The dirty laundry on Tide thefts and organized retail crime

5 Comments | This entry was posted in Loss Prevention

On Monday, a front page story in The Daily called out the soaring Tide detergent theft problem across the country. The story went viral today with local and national media groups discussing Tide specifically and touching on the broader issue of organized retail crime.

Organized retail crime affects virtually every retailer in America, costing the industry tens of billions of dollars each year and a majority of companies reporting the problem is getting worse, not better. It impacts everything from the bottom line to the safety of people in the stores. As criminals become more brazen, retailers are working fervently to cut down on organized retail crime activity in order to ensure the safety of their associates and shoppers.

In NRF’s 2011 Organized Retail Crime Survey, Tide was not listed specifically on the NRF’s list of top items targeted by organized retail crime groups, however it does fit the profile and some organized retail crime cases were publicized in the local coverage today. Last year, I discussed what retailers are doing on the legislative front to combat this multi-billion dollar problem on CNBC’s Squawk on the Street.

Criminals are keen on obtaining the hottest-selling merchandise because of its high resale value. Trends retailers have identified in top-fenced merchandise include the desire for all branded merchandise, particularly exclusive licensed goods. Consumable products such as over-the-counter medications, infant formula, high-end technology devices and designer denim are some of the top targeted items to be fenced. Retailers are constantly experimenting with ways to protect targeted items. Many stores reposition products where employees can keep a watchful eye on them, others limit quantities on display, while several use special locking devices such as secure caps and a few are locking them up.

As retailers continue to build their defenses against the growing problem of organized retail crime, criminals are finding myriad ways to work around the system. Over the past five years, many Loss Prevention experts have adjusted their tactics to prevent, detect and investigate these costly crimes by working with industry groups, stepping up legislative efforts and partnering with law enforcement. This is not a problem easily solved by working alone and demand collaborative solutions.
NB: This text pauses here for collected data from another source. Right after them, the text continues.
Definition parseCSV (parsed : PapaResult) : ParseResult :=
  match papa_errors parsed with
  | message :: _ => ParseError message
  | [] =>
      let fields := default [] (papa_fields parsed) in
      let missing :=
        List.filter (λ k, negb (bool_decide (k ∈ fields))) requiredColumns in
      if 0 <? length missing
      then ParseError (lit "Missing required columns: "
                       ++ join (lit ", ") missing ++ lit ". Found: "
                       ++ join (lit ", ") fields)
      else
        let rows := trimRow <$> papa_data parsed in
        let entries :=
          List.filter (λ e, truthy (site e) || truthy (username e)
                            || truthy (password e))
                      (rowEntry <$> rows) in
        ParseOk rows entries
  end.

(** The memoised [rows] and [entries] of [App]; [parsed] is [None] while
    no text is loaded. *)
Definition appRows (parsed : option ParseResult) : list Row :=
  match parsed with
  | Some (ParseOk rows _) => rows
  | _ => []
  end.

Definition keepEntry (rows : list Row) (ignoreDevUrls : bool) (e : Entry)
  : bool :=
  if negb (truthy (password e)) || (length (trim (password e)) =? 0)
  then false
  else if ignoreDevUrls
  then match List.find (λ r, bool_decide (nameOrUrl r = site e)) rows with
       | Some row =>
           if truthy (row_url row) && isDevUrl (row_url row) then false
           else true
       | None => true
       end
  else true.

Definition appEntries (parsed : option ParseResult) (ignoreDevUrls : bool)
  : list Entry :=
  match parsed with
  | Some (ParseOk _ entries) =>
      List.filter (keepEntry (appRows parsed) ignoreDevUrls) entries
  | _ => []
  end.

(** ** Notions used by the further properties *)

(** In how many entries the password [p] occurs. *)
Definition occurrences (entries : list Entry) (p : jsstring) : nat :=
  length (filter (λ e, password e = p) entries).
Industry leaders at NRF’s 2012 Loss Prevention Conference and Expo will discuss the over-arching trends of asset protection and share strategies for retailers to prepare and respond to any organized retail crime situation.

Whether it’s Tide, designer jeans, electronic games or vacuum cleaners, the dirty laundry on these criminal groups will come out in the wash eventually. To see progress that’s been made, check out CNBC’s Crime Inc: Stolen Goods for exclusive interviews with retailers and law enforcement, as well as footage of organized retail crime raids and cases.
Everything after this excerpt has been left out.